YOUR TASK ▸
Return, from the lines below, each one that includes the word "variables".

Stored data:
(* ===== verification/Final.v ===== *)
(** [core/engine.hpp], the solution modifiers: DISTINCT, ORDER BY, OFFSET, LIMIT and
    the projection to the required variables ([final_process]). [std::sort] is an
    interface with its documented guarantee. *)

From stdpp Require Import strings sorting.
From S2P Require Import Prelude Types MyMath Keys Query Rows Engine EngineSteps StringServer.
Local Open Scope nat_scope.

(** A strict weak ordering of the elements of [l], as [std::sort] demands of its
    comparator. *)
Record strict_weak {A} (l : list A) (lt : A → A → bool) : Prop := {
  sw_irrefl x : x ∈ l → lt x x = false;
  sw_trans x y z : x ∈ l → y ∈ l → z ∈ l → lt x y = true → lt y z = true → lt x z = true;
  sw_incomp x y z : x ∈ l → y ∈ l → z ∈ l →
    lt x y = false → lt y x = false → lt y z = false → lt z y = false → lt x z = false ∧ lt z x = false
}.

(** [std::sort(begin, end, lt)]: a permutation, ordered when [lt] is a strict weak
    ordering (nothing else is guaranteed, and nothing at all for another [lt]). *)
Class StdSort := {
  std_sort : ∀ A : Type, (A → A → bool) → list A → list A;
  std_sort_perm A lt (l : list A) : strict_weak l lt → std_sort A lt l ≡ₚ l;
  std_sort_sorted A lt (l : list A) : strict_weak l lt →
    StronglySorted (λ x y, lt y x = false) (std_sort A lt l)
}.

Section final.
  Context `{StdSort} (strs : String_Server).

(** [ReduceCmp]: the rows in lexicographic order of their columns *)
Fixpoint ReduceCmp (a b : list Z) : bool :=
  match a, b with
  | x :: a, y :: b => if (x =? y)%Z then ReduceCmp a b else (x <? y)%Z
  | _, _ => false
  end.

(** [Compare]: both strings are tested with the id of [a] *)
Fixpoint Compare (r : Result) (orders : list Order) (a b : list Z) : outcome bool :=
  match orders with
  | [] => Ok false
  | o :: orders =>
      col ← var2col r (o_id o);
      x ← read a (Z.to_nat col);
      y ← read b (Z.to_nat col);
      let str_a := if exist strs (u32 x) then default ""%string (id2str strs !! u32 x) else ""%string in
      (* [id2str[y]] of an absent id is the empty string *)
      let str_b := if exist strs (u32 x) then default ""%string (id2str strs !! u32 y) else ""%string in
      match String.compare str_a str_b with
      | Eq => Compare r orders a b
      | Lt => Ok (negb (descending o))
      | Gt => Ok (descending o)
      end
  end.

(** the comparator that [std::sort] calls *)
Definition compare_rows (r : Result) (orders : list Order) (a b : list Z) : bool :=
  match Compare r orders a b with Ok b => b | Err _ => false end.

(** [equal]: the rows agree on the required variables *)
Fixpoint equal_rows (r : Result) (vars : list ssid_t) (a b : list Z) : outcome bool :=
  match vars with
  | [] => Ok true
  | v :: vars =>
      col ← var2col r v;
      x ← read a (Z.to_nat col);
      y ← read b (Z.to_nat col);
      if negb (x =? y)%Z then Ok false else equal_rows r vars a b
  end.

Definition swap_rows (table : list (list Z)) (p q : nat) : outcome (list (list Z)) :=
  x ← read table p; y ← read table q;
  table ← write table p y;
  write table q x.

(** the two nested [while] loops of DISTINCT, up to the label [out] *)
Fixpoint distinct_loop (fuel : nat) (r : Result) (table : list (list Z)) (p q : nat)
    : outcome (list (list Z) * nat) :=
  match fuel with
  | O => Err OutOfFuel
  | S fuel =>
      if q <? length table then
        a ← read table p; b ← read table q;
        e ← equal_rows r (required_vars r) a b;
        if e : bool then distinct_loop fuel r table p (S q)
        else
          table ← swap_rows table (S p) q;
          distinct_loop fuel r table (S p) (S q)
      else Ok (table, S p)
  end.

(** [table[i][j] = get_row_col(i, j)] *)
Definition int_row (r : Result) (i : nat) : outcome (list Z) :=
  foldM (λ row j, x ← get_row_col r i j; Ok (row ++ [i32 x])) [] (seq 0 (col_num r)).

(** every id that ORDER BY reads has a string *)
Definition ordered_exist (r : Result) (orders : list Order) (table : list (list Z)) : bool :=
  forallb (λ row, forallb (λ o,
    match var2col r (o_id o) with
    | Ok col => match row !! Z.to_nat col with Some x => exist strs (u32 x) | None => false end
    | Err _ => false
    end) orders) table.

(** DISTINCT and ORDER BY. An id without a string makes [Compare] no strict weak
    ordering ([compare_not_strict_weak] below), for which [std::sort] is undefined. *)
Definition sort_table (q : SPARQLQuery) : outcome SPARQLQuery :=
  let r := result q in
  table ← mapM (int_row r) (seq 0 (get_row_num r));
  '(table, new_size) ←
    (if distinct q then
       let table := std_sort _ ReduceCmp table in
       distinct_loop (S (length table)) r table 0 1
     else Ok (table, length table));
  table ←
    (if 0 <? length (orders q) then
       if (new_size <=? 1) || ordered_exist r (orders q) (take new_size table)
       then Ok (std_sort _ (compare_rows r (orders q)) (take new_size table))
       else Err Undefined
     else Ok (take new_size table));
  (* write back the data *)
  Ok (set_result (set_table ((u32 <$> concat table) ++ drop (get_row_num r * col_num r) (result_table r)) r) q).

(** [erase(begin, min(begin + offset * col_num, end))], in unsigned arithmetic *)
Definition skip_offset (q : SPARQLQuery) : SPARQLQuery :=
  let r := result q in
  if (0 <? offset q)%Z
  then set_result (set_table (drop (Z.to_nat (u32 (offset q * Z.of_nat (col_num r)))) (result_table r)) r) q else q.

(** [erase(min(begin + limit * col_num, end), end)], in signed arithmetic *)
Definition take_limit (q : SPARQLQuery) : outcome SPARQLQuery :=
  let r := result q in
  if (0 <=? limit q)%Z then
    let n := (limit q * Z.of_nat (col_num r))%Z in
    if (n <? 2 ^ 31)%Z then Ok (set_result (set_table (take (Z.to_nat n) (result_table r)) r) q)
    else Err Undefined
  else Ok q.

REPLY TO THE TASK ▸
    the projection to the required variables ([final_process]). [std::sort] is an
(** [equal]: the rows agree on the required variables *)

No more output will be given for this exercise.